> Assignment:
After locating "(** The length" in the listing below, copy that line and each one after it exactly, ending with the line that has "else let xFreeSize".

> Extracted data:
※ ※ ※
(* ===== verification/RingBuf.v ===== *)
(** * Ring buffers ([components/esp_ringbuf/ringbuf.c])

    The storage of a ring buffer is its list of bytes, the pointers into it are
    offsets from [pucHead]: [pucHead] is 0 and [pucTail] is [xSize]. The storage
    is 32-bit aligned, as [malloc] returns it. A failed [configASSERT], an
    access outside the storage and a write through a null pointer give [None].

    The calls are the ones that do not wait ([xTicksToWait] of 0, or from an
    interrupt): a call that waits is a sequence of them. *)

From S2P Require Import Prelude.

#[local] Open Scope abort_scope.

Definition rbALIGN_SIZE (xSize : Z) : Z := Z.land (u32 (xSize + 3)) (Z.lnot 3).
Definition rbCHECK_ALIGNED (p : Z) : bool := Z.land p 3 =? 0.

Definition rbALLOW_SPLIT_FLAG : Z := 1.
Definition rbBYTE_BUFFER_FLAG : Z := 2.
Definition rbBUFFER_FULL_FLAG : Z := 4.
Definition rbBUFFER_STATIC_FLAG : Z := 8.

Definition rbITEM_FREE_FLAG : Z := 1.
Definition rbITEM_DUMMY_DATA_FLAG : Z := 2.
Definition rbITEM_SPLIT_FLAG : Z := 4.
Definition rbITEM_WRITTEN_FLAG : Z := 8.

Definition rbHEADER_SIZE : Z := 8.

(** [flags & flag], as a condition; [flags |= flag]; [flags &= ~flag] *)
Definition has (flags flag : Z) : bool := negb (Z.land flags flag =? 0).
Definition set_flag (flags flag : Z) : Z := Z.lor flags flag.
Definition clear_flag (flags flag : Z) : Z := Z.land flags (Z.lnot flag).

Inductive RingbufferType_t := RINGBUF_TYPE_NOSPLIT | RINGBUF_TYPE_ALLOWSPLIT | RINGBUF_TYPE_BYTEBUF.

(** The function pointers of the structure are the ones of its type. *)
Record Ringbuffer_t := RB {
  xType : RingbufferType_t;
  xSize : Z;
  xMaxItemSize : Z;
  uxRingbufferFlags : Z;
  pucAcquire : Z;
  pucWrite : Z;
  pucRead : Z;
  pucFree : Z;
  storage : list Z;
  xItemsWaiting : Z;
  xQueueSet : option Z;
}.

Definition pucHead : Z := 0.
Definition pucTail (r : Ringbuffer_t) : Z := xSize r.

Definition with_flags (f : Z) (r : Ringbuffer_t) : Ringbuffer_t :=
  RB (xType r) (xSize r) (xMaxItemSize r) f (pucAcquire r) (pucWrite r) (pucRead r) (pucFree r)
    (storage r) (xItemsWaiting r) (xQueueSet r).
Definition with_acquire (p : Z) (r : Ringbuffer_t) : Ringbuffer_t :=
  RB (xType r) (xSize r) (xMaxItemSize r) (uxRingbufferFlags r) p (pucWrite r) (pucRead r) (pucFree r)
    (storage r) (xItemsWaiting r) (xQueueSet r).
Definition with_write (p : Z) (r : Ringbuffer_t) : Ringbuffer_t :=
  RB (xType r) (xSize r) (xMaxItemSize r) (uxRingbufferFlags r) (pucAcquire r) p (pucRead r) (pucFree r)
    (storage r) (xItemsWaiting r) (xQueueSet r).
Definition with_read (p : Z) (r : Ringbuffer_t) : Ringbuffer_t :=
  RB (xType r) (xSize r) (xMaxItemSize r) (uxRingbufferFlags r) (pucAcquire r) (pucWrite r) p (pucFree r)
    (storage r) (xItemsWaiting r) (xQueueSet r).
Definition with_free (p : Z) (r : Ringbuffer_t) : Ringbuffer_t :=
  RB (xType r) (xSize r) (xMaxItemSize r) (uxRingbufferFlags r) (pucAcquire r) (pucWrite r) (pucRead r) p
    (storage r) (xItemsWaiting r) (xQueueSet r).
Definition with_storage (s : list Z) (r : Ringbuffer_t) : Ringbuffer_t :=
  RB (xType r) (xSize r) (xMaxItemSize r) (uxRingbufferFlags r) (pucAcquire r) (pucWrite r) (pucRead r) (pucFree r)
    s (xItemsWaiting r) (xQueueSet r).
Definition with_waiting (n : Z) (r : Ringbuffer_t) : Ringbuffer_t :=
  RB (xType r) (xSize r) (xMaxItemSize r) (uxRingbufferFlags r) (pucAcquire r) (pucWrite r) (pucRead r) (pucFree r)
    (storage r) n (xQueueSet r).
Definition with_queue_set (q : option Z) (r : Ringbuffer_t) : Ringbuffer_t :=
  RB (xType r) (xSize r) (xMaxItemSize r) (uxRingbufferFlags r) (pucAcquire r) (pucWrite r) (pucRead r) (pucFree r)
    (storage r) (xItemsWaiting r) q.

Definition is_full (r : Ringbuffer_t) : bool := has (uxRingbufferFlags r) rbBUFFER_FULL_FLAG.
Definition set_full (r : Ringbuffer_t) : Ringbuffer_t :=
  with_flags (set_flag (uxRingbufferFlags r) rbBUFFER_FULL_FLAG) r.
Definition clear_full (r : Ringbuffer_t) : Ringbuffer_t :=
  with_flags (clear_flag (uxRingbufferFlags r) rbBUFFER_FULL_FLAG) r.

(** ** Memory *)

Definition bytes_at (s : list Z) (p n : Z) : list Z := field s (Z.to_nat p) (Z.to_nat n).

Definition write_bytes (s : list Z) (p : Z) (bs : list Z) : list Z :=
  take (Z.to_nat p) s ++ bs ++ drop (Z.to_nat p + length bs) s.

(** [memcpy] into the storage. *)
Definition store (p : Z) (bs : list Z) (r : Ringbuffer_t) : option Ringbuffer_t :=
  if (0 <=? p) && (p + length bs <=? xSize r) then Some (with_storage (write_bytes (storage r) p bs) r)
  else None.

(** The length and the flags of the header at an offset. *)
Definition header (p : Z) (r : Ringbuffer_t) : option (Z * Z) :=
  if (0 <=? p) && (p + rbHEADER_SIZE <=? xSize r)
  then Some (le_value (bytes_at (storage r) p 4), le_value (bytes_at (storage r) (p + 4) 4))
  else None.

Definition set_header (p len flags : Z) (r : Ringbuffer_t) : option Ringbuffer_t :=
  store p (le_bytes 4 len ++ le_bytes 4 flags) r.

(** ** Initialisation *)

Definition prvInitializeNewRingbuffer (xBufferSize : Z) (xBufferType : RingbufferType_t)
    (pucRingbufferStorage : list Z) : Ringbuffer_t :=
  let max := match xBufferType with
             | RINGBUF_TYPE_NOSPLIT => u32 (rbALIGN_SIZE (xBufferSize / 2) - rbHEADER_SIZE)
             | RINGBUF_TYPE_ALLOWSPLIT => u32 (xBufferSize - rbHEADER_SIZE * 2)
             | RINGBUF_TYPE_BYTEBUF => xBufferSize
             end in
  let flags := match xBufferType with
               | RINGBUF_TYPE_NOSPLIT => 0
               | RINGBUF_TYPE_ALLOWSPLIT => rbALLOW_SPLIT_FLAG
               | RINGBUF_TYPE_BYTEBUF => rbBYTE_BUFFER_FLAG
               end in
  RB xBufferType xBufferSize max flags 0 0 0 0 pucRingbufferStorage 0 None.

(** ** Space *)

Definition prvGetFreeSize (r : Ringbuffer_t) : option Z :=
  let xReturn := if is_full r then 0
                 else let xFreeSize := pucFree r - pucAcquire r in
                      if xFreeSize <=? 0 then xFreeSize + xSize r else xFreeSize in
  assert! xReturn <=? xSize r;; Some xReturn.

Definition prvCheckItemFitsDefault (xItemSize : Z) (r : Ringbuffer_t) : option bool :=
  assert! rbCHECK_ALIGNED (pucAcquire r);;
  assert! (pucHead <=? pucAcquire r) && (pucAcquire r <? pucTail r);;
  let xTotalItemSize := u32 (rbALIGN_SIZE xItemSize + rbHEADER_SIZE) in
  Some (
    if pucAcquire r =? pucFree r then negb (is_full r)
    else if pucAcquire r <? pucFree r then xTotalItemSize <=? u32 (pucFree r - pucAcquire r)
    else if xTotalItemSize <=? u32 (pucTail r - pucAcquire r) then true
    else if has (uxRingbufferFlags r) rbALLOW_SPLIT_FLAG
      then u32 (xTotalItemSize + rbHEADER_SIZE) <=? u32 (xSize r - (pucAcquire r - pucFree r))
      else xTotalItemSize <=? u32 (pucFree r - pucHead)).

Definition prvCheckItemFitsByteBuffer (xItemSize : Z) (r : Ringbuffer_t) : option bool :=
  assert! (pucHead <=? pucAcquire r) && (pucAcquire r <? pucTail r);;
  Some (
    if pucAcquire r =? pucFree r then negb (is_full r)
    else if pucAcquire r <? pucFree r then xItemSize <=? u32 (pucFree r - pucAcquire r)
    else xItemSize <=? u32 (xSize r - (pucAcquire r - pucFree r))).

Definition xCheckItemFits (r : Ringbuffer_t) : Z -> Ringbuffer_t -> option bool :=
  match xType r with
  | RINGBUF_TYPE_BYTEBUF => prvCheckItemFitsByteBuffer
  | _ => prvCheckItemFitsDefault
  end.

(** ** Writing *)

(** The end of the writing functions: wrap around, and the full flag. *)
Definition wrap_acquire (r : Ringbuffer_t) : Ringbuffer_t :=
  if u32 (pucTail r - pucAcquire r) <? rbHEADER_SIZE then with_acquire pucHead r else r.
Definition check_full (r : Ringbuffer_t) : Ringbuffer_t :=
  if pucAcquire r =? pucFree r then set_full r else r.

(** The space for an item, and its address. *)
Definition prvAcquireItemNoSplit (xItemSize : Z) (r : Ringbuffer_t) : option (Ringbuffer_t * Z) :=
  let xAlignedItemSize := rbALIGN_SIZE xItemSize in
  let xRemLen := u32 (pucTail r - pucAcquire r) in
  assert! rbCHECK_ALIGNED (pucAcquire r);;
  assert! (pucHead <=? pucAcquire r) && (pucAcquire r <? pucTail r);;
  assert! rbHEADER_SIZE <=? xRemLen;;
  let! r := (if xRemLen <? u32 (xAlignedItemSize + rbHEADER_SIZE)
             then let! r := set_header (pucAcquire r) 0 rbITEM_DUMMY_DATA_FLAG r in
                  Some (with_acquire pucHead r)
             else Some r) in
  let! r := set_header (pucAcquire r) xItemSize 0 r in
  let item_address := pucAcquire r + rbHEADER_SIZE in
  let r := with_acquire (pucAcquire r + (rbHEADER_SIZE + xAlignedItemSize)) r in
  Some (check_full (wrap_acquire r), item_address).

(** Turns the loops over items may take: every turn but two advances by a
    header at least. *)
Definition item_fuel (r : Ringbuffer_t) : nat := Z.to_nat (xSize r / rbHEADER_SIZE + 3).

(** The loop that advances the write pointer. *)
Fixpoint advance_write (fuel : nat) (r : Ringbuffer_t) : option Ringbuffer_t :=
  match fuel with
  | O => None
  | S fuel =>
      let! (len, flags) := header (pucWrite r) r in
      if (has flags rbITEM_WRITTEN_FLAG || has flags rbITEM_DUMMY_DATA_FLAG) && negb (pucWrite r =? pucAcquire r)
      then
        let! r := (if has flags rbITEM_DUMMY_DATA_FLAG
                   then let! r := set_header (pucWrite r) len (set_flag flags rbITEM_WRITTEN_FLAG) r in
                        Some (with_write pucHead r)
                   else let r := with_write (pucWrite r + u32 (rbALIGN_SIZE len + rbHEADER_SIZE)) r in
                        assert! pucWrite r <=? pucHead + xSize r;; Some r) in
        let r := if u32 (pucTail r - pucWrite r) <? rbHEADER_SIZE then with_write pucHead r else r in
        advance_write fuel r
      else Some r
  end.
※ ※ ※
> Reply to the exercise:
(** The length and the flags of the header at an offset. *)
Definition header (p : Z) (r : Ringbuffer_t) : option (Z * Z) :=
  if (0 <=? p) && (p + rbHEADER_SIZE <=? xSize r)
  then Some (le_value (bytes_at (storage r) p 4), le_value (bytes_at (storage r) (p + 4) 4))
  else None.

Definition set_header (p len flags : Z) (r : Ringbuffer_t) : option Ringbuffer_t :=
  store p (le_bytes 4 len ++ le_bytes 4 flags) r.

(** ** Initialisation *)

Definition prvInitializeNewRingbuffer (xBufferSize : Z) (xBufferType : RingbufferType_t)
    (pucRingbufferStorage : list Z) : Ringbuffer_t :=
  let max := match xBufferType with
             | RINGBUF_TYPE_NOSPLIT => u32 (rbALIGN_SIZE (xBufferSize / 2) - rbHEADER_SIZE)
             | RINGBUF_TYPE_ALLOWSPLIT => u32 (xBufferSize - rbHEADER_SIZE * 2)
             | RINGBUF_TYPE_BYTEBUF => xBufferSize
             end in
  let flags := match xBufferType with
               | RINGBUF_TYPE_NOSPLIT => 0
               | RINGBUF_TYPE_ALLOWSPLIT => rbALLOW_SPLIT_FLAG
               | RINGBUF_TYPE_BYTEBUF => rbBYTE_BUFFER_FLAG
               end in
  RB xBufferType xBufferSize max flags 0 0 0 0 pucRingbufferStorage 0 None.

(** ** Space *)

Definition prvGetFreeSize (r : Ringbuffer_t) : option Z :=
  let xReturn := if is_full r then 0
                 else let xFreeSize := pucFree r - pucAcquire r in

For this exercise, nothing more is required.